Top Five UK And European Festivals You’ve Probably Never Heard Of
- jamiecrow2
- 2 hours ago
- 2 min read
Europe does big festivals brilliantly—but beyond Oktoberfest and La Tomatina lies a stranger, more fascinating world of local celebrations. These are the festivals rooted in folklore, fire, superstition, and centuries-old traditions that most tourists never stumble across.
If you’re looking for travel experiences that feel genuinely unexpected, these five under-the-radar UK and European festivals deliver exactly that.

1. Up Helly Aa
Every winter, the town of Lerwick transforms into a Viking spectacle. Hundreds of torch-bearing locals dressed as Norse warriors march through the streets before setting a full-sized Viking galley ablaze.
It’s dramatic, fiery, and unlike anything else in the UK. The festival celebrates Shetland’s Scandinavian heritage, but it feels more like stepping into a fantasy film than a history lesson.
2. Battle of the Oranges
Imagine a medieval food fight on a city-wide scale.

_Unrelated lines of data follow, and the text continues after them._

(** ** The components' own words for it *)

Lemma identity_records reason (w : Identity.World) :
  Identity.AuthFailures (Identity.AuthFailures_Inc reason w).1 =
    v_failures (viewed (AuthFailure reason) (Build_View (v_grpc blank) (Identity.TokensIssued w) (Identity.AuthFailures w)
      0 (λ _, 0) (v_db blank))) ∧
  Identity.TokensIssued (Identity.TokensIssued_Inc w).1 =
    v_tokens (viewed TokenIssued (Build_View (v_grpc blank) (Identity.TokensIssued w) (Identity.AuthFailures w)
      0 (λ _, 0) (v_db blank))).
Proof. done. Qed.

Lemma storage_records {A} operation (fn : M IdentityStore.Database A) d m :
  ∃ status took, ((IdentityStore.recordDBMetrics operation fn (d, m)).1).2 =
    v_db (viewed (DBDuration operation took) (viewed (DBQuery operation status)
      (Build_View (v_grpc blank) 0 (λ _, 0) 0 (λ _, 0) m))).
Proof. unfold IdentityStore.recordDBMetrics. destruct (fn d) as [d' r]. by eexists _, _. Qed.

(** ** A registry in memory *)

Record Memory : Type := {
  m_registered : list Collector;
  m_values : Collector → list string → Z;
  m_observed : Collector → list string → list Z;
}.

Definition memory0 : Memory := {| m_registered := []; m_values := λ _ _, 0; m_observed := λ _ _, [] |}.

(** [WithLabelValues], and then what is done with the labelled collector *)
Definition m_with (c : Collector) (vs : list string) (f : Memory → Memory) : M Memory unit := λ p,
  if decide (length vs = length (Labels c)) then (f p, Ok tt) else (p, Err (Panic "inconsistent label cardinality")).

#[export] Instance memory_prometheus : Prometheus Memory := {|
  MustRegister c p :=
    if decide (Exists (λ d, Name d = Name c) (m_registered p)) then (p, Err (Panic "duplicate metrics collector registration"))
    else if well_described c then
      ({| m_registered := c :: m_registered p; m_values := m_values p; m_observed := m_observed p |}, Ok tt)
    else (p, Err (Panic "descriptor is invalid"));
  Add c vs n := m_with c vs (λ p,
    {| m_registered := m_registered p; m_values := point c vs (m_values p c vs + n) (m_values p);
       m_observed := m_observed p |});
  Put c vs n := m_with c vs (λ p,
    {| m_registered := m_registered p; m_values := point c vs n (m_values p); m_observed := m_observed p |});
  Observe c vs n := m_with c vs (λ p,
    {| m_registered := m_registered p; m_values := m_values p;
       m_observed := point c vs (m_observed p c vs ++ [n]) (m_observed p) |});
  is_registered p d := d ∈ m_registered p;
  value := m_values;
  observed := m_observed;
|}.

#[export] Instance memory_laws : PrometheusLaws Memory.
Proof.
  split; simpl; unfold m_with; intros.
  - rewrite decide_False by (rewrite Exists_exists; naive_solver). rewrite H. eexists. split; [done|].
    split; [intros d; simpl; by rewrite elem_of_cons|by intros ? ?].
  - rewrite decide_True by (rewrite Exists_exists; naive_solver). by eexists _, _.
  - rewrite decide_True by done. by eexists.
  - rewrite decide_True by done. by eexists.
  - rewrite decide_True by done. by eexists.
  - rewrite decide_False by done. by eexists _, _.
Qed.

(** The names of the codes *)
Definition code_name (c : codes) : string :=
  match c with
  | OK => "OK" | Canceled => "Canceled" | Unknown => "Unknown" | InvalidArgument => "InvalidArgument"
  | DeadlineExceeded => "DeadlineExceeded" | NotFound => "NotFound" | AlreadyExists => "AlreadyExists"
  | PermissionDenied => "PermissionDenied" | ResourceExhausted => "ResourceExhausted"
  | FailedPrecondition => "FailedPrecondition" | Aborted => "Aborted" | OutOfRange => "OutOfRange"
  | Unimplemented => "Unimplemented" | Internal => "Internal" | Unavailable => "Unavailable" | DataLoss => "DataLoss"
  | Unauthenticated => "Unauthenticated"
  end.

In the northern Italian town of Ivrea, thousands of people divide into teams and hurl oranges at each other in a chaotic three-day battle.
The tradition symbolises a rebellion against tyranny, though today it mostly looks like complete citrus-fuelled madness. Streets run orange with juice, and helmets are strongly advised.
3. Las Fallas
Las Fallas is part art festival, part fire ritual, part all-night street party. Giant satirical sculptures tower over Valencia before being spectacularly burned to the ground in explosions of fireworks and flames.
The city barely sleeps during the festival. Everywhere you turn, there’s music, smoke, colour, and controlled chaos.
4. Krampusnacht
Forget cheerful Christmas traditions—Krampusnacht is nightmare fuel. Across parts of Austria and southern Germany, people dressed as horned demonic creatures roam the streets ringing bells and terrifying spectators.
The Krampus is a folkloric figure said to punish badly behaved children, and the costumes are deliberately unsettling. It’s eerie, theatrical, and strangely addictive to watch.
5. Cooper's Hill Cheese-Rolling
One wheel of cheese. One dangerously steep hill. Absolute chaos.
Every year, competitors throw themselves downhill in pursuit of a rolling Double Gloucester cheese, usually tumbling spectacularly in the process. Technically, nobody can really catch the cheese—it’s more about surviving the descent.
It’s absurd, slightly reckless, and perfectly British.